Once you have read the records, write them out again exactly.

● ● ● ● ● ● ●

(** ** Idleness and the truth of [domain_has_pending_requests] *)

(** C8: [is_idle()] is true exactly when [pending_requests] has no entry:
    true on a new scheduler, false right after any [open_domain], true
    again once the only open domain is closed; the pending domains and
    the domain order queue play no part in it. *)
Theorem is_idle_iff_no_open_domain :
  (∀ w, ∃ b, is_idle w = (Ret b, w) ∧
             (b = true ↔ pending_requests (self w) = ∅)) ∧
  (∀ order, result is_idle (fresh order) = Ret true) ∧
  (∀ w d, result is_idle (after (open_domain d) w) = Ret false) ∧
  (∀ w d, dom (pending_requests (self w)) = {[d]} →
          result is_idle (after (close_domain d) w) = Ret true) ∧
  (∀ w pd dq,
     result is_idle
       (mkWorld (set_pending_domains pd (set_domains_queue dq (self w)))
                (deferreds w))
     = result is_idle w).
Proof.
  split; [|split; [|split; [|split]]].
  - intros w. exists (bool_decide (pending_requests (self w) = ∅)).
    split; [apply is_idle_eq|]. apply bool_decide_eq_true.
  - intros order. unfold result. by rewrite is_idle_eq.
  - intros w d. unfold result, after. rewrite is_idle_eq, open_domain_eq. cbn.
    f_equal. apply bool_decide_eq_false_2. apply insert_non_empty.
  - intros w d Hd. unfold result, after. rewrite is_idle_eq, close_domain_eq. cbn.
    f_equal. apply bool_decide_eq_true_2. apply map_eq. intros k.
    rewrite lookup_empty. destruct (decide (k = d)) as [->|Hk].
    + apply lookup_delete_eq.
    + rewrite lookup_delete_ne by done. apply not_elem_of_dom.
      rewrite Hd. set_solver.
  - intros w pd dq. unfold result. by rewrite !is_idle_eq.
Qed.

Lemma is_idle_iff_no_open_domain_witness :
  let w := after (add_domain "pending.org" 3)
             (after (open_domain "example.com") (fresh "BFO")) in
  result is_idle w = Ret false ∧
  result is_idle (after (close_domain "example.com") w) = Ret true.
Proof.
  intros w. destruct is_idle_iff_no_open_domain as (H & _ & _ & Hclose & _).
  split.
  - destruct (H w) as (b & Hb & Hiff). unfold result. rewrite Hb. cbn.
    destruct b; [|done]. destruct Hiff as [Hiff _].
    specialize (Hiff eq_refl). apply (f_equal (lookup "example.com")) in Hiff.
    vm_compute in Hiff. discriminate.
  - apply Hclose. apply leibniz_equiv. intros k. vm_compute. tauto.
Defined.

(** C10, as the code has it: [domain_has_pending_requests(D)] returns
    [True] or [False] according to whether the queue holds an item when
    [D] is open, and [None] when [D] is not open; in all cases the state
    is untouched and the truth value of the result says that [D] is open
    with a non-empty queue. *)
Theorem domain_has_pending_requests_truth (w : World) (domain : Domain) :
  (∀ q, pending_requests (self w) !! domain = Some q →
     domain_has_pending_requests domain w
       = (Ret (VBool (bool_decide (items q ≠ []))), w)) ∧
  (pending_requests (self w) !! domain = None →
     domain_has_pending_requests domain w = (Ret VNone, w)) ∧
  (∃ v, domain_has_pending_requests domain w = (Ret v, w) ∧
        (truthy v = true ↔
         ∃ q, pending_requests (self w) !! domain = Some q ∧ items q ≠ [])).
Proof.
  rewrite domain_has_pending_requests_eq.
  assert (Hnz : ∀ q : Container (Request * Handle),
            nonzero q = bool_decide (items q ≠ [])).
  { intros q. unfold nonzero. by destruct (items q). }
  split; [|split].
  - intros q ->. by rewrite Hnz.
  - by intros ->.
  - eexists; split; [done|].
    destruct (pending_requests (self w) !! domain) as [q|]; cbn.
    + rewrite nonzero_true. split; [eauto|]. by intros (? & [= <-] & ?).
    + split; [done|]. by intros (? & ? & ?).
Qed.

Lemma domain_has_pending_requests_truth_witness :
  let w1 := after (open_domain "example.com") (fresh "BFO") in
  domain_has_pending_requests "example.com" w1 = (Ret (VBool false), w1) ∧
  domain_has_pending_requests "example.com" (fresh "BFO")
    = (Ret VNone, fresh "BFO").
Proof.
  intros w1. split.
  - destruct (domain_has_pending_requests_truth w1 "example.com") as (H & _).
    rewrite (H (PriorityQueue [])); reflexivity.
  - apply (domain_has_pending_requests_truth (fresh "BFO") "example.com").
    reflexivity.
Defined.

(** The result on a domain that is not open is [None], not the boolean
    [False]. *)
Lemma domain_has_pending_requests_not_bool :
  ¬ ∃ b, result (domain_has_pending_requests "example.com") (fresh "BFO")
         = Ret (VBool b).
Proof. intros [b Hb]. vm_compute in Hb. discriminate. Qed.

(** ** Cancelling a pending domain *)

(** C1, evaluated on the code: [remove_pending_domain] returns [None]
    whatever the state, also for a domain that is pending and not open,
    where the docstring promises the number of times it was enqueued. *)
Theorem remove_pending_domain_returns_None :
  (∀ w domain, result (remove_pending_domain domain) w = Ret VNone) ∧
  let w := after (add_domain "example.com" 0) (fresh "BFO") in
  result (domain_is_pending "example.com") w = Ret true ∧
  result (domain_is_open "example.com") w = Ret false ∧
  result (remove_pending_domain "example.com") w = Ret VNone ∧
  result (remove_pending_domain "example.com") w ≠ Ret (VInt 1).
Proof.
  split.
  - intros w domain. unfold result. by rewrite remove_pending_domain_eq.
  - repeat split; try reflexivity. discriminate.
Qed.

● ● ● ● ● ● ●

> _EXERCISE OUTPUT_:
(** ** Idleness and the truth of [domain_has_pending_requests] *)

(** C8: [is_idle()] is true exactly when [pending_requests] has no entry:
    true on a new scheduler, false right after any [open_domain], true
    again once the only open domain is closed; the pending domains and
    the domain order queue play no part in it. *)
Theorem is_idle_iff_no_open_domain :
  (∀ w, ∃ b, is_idle w = (Ret b, w) ∧
             (b = true ↔ pending_requests (self w) = ∅)) ∧
  (∀ order, result is_idle (fresh order) = Ret true) ∧
  (∀ w d, result is_idle (after (open_domain d) w) = Ret false) ∧
  (∀ w d, dom (pending_requests (self w)) = {[d]} →
          result is_idle (after (close_domain d) w) = Ret true) ∧
  (∀ w pd dq,
     result is_idle
       (mkWorld (set_pending_domains pd (set_domains_queue dq (self w)))
                (deferreds w))
     = result is_idle w).
Proof.
  split; [|split; [|split; [|split]]].
  - intros w. exists (bool_decide (pending_requests (self w) = ∅)).
    split; [apply is_idle_eq|]. apply bool_decide_eq_true.
  - intros order. unfold result. by rewrite is_idle_eq.
  - intros w d. unfold result, after. rewrite is_idle_eq, open_domain_eq. cbn.
    f_equal. apply bool_decide_eq_false_2. apply insert_non_empty.
  - intros w d Hd. unfold result, after. rewrite is_idle_eq, close_domain_eq. cbn.
    f_equal. apply bool_decide_eq_true_2. apply map_eq. intros k.
    rewrite lookup_empty. destruct (decide (k = d)) as [->|Hk].
    + apply lookup_delete_eq.
    + rewrite lookup_delete_ne by done. apply not_elem_of_dom.
      rewrite Hd. set_solver.
  - intros w pd dq. unfold result. by rewrite !is_idle_eq.
Qed.

Lemma is_idle_iff_no_open_domain_witness :
  let w := after (add_domain "pending.org" 3)
             (after (open_domain "example.com") (fresh "BFO")) in
  result is_idle w = Ret false ∧
  result is_idle (after (close_domain "example.com") w) = Ret true.
Proof.
  intros w. destruct is_idle_iff_no_open_domain as (H & _ & _ & Hclose & _).
  split.
  - destruct (H w) as (b & Hb & Hiff). unfold result. rewrite Hb. cbn.
    destruct b; [|done]. destruct Hiff as [Hiff _].
    specialize (Hiff eq_refl). apply (f_equal (lookup "example.com")) in Hiff.
    vm_compute in Hiff. discriminate.
  - apply Hclose. apply leibniz_equiv. intros k. vm_compute. tauto.
Defined.

(** C10, as the code has it: [domain_has_pending_requests(D)] returns
    [True] or [False] according to whether the queue holds an item when
    [D] is open, and [None] when [D] is not open; in all cases the state
    is untouched and the truth value of the result says that [D] is open
    with a non-empty queue. *)
Theorem domain_has_pending_requests_truth (w : World) (domain : Domain) :
  (∀ q, pending_requests (self w) !! domain = Some q →
     domain_has_pending_requests domain w
       = (Ret (VBool (bool_decide (items q ≠ []))), w)) ∧
  (pending_requests (self w) !! domain = None →
     domain_has_pending_requests domain w = (Ret VNone, w)) ∧
  (∃ v, domain_has_pending_requests domain w = (Ret v, w) ∧
        (truthy v = true ↔
         ∃ q, pending_requests (self w) !! domain = Some q ∧ items q ≠ [])).
Proof.
  rewrite domain_has_pending_requests_eq.
  assert (Hnz : ∀ q : Container (Request * Handle),
            nonzero q = bool_decide (items q ≠ [])).
  { intros q. unfold nonzero. by destruct (items q). }
  split; [|split].
  - intros q ->. by rewrite Hnz.
  - by intros ->.
  - eexists; split; [done|].
    destruct (pending_requests (self w) !! domain) as [q|]; cbn.
    + rewrite nonzero_true. split; [eauto|]. by intros (? & [= <-] & ?).
    + split; [done|]. by intros (? & ? & ?).
Qed.

Lemma domain_has_pending_requests_truth_witness :
  let w1 := after (open_domain "example.com") (fresh "BFO") in
  domain_has_pending_requests "example.com" w1 = (Ret (VBool false), w1) ∧
  domain_has_pending_requests "example.com" (fresh "BFO")
    = (Ret VNone, fresh "BFO").
Proof.
  intros w1. split.
  - destruct (domain_has_pending_requests_truth w1 "example.com") as (H & _).
    rewrite (H (PriorityQueue [])); reflexivity.
  - apply (domain_has_pending_requests_truth (fresh "BFO") "example.com").
    reflexivity.
Defined.

(** The result on a domain that is not open is [None], not the boolean
    [False]. *)
Lemma domain_has_pending_requests_not_bool :
  ¬ ∃ b, result (domain_has_pending_requests "example.com") (fresh "BFO")
         = Ret (VBool b).
Proof. intros [b Hb]. vm_compute in Hb. discriminate. Qed.

(** ** Cancelling a pending domain *)

(** C1, evaluated on the code: [remove_pending_domain] returns [None]
    whatever the state, also for a domain that is pending and not open,
    where the docstring promises the number of times it was enqueued. *)
Theorem remove_pending_domain_returns_None :
  (∀ w domain, result (remove_pending_domain domain) w = Ret VNone) ∧
  let w := after (add_domain "example.com" 0) (fresh "BFO") in
  result (domain_is_pending "example.com") w = Ret true ∧
  result (domain_is_open "example.com") w = Ret false ∧
  result (remove_pending_domain "example.com") w = Ret VNone ∧
  result (remove_pending_domain "example.com") w ≠ Ret (VInt 1).
Proof.
  split.
  - intros w domain. unfold result. by rewrite remove_pending_domain_eq.
  - repeat split; try reflexivity. discriminate.
Qed.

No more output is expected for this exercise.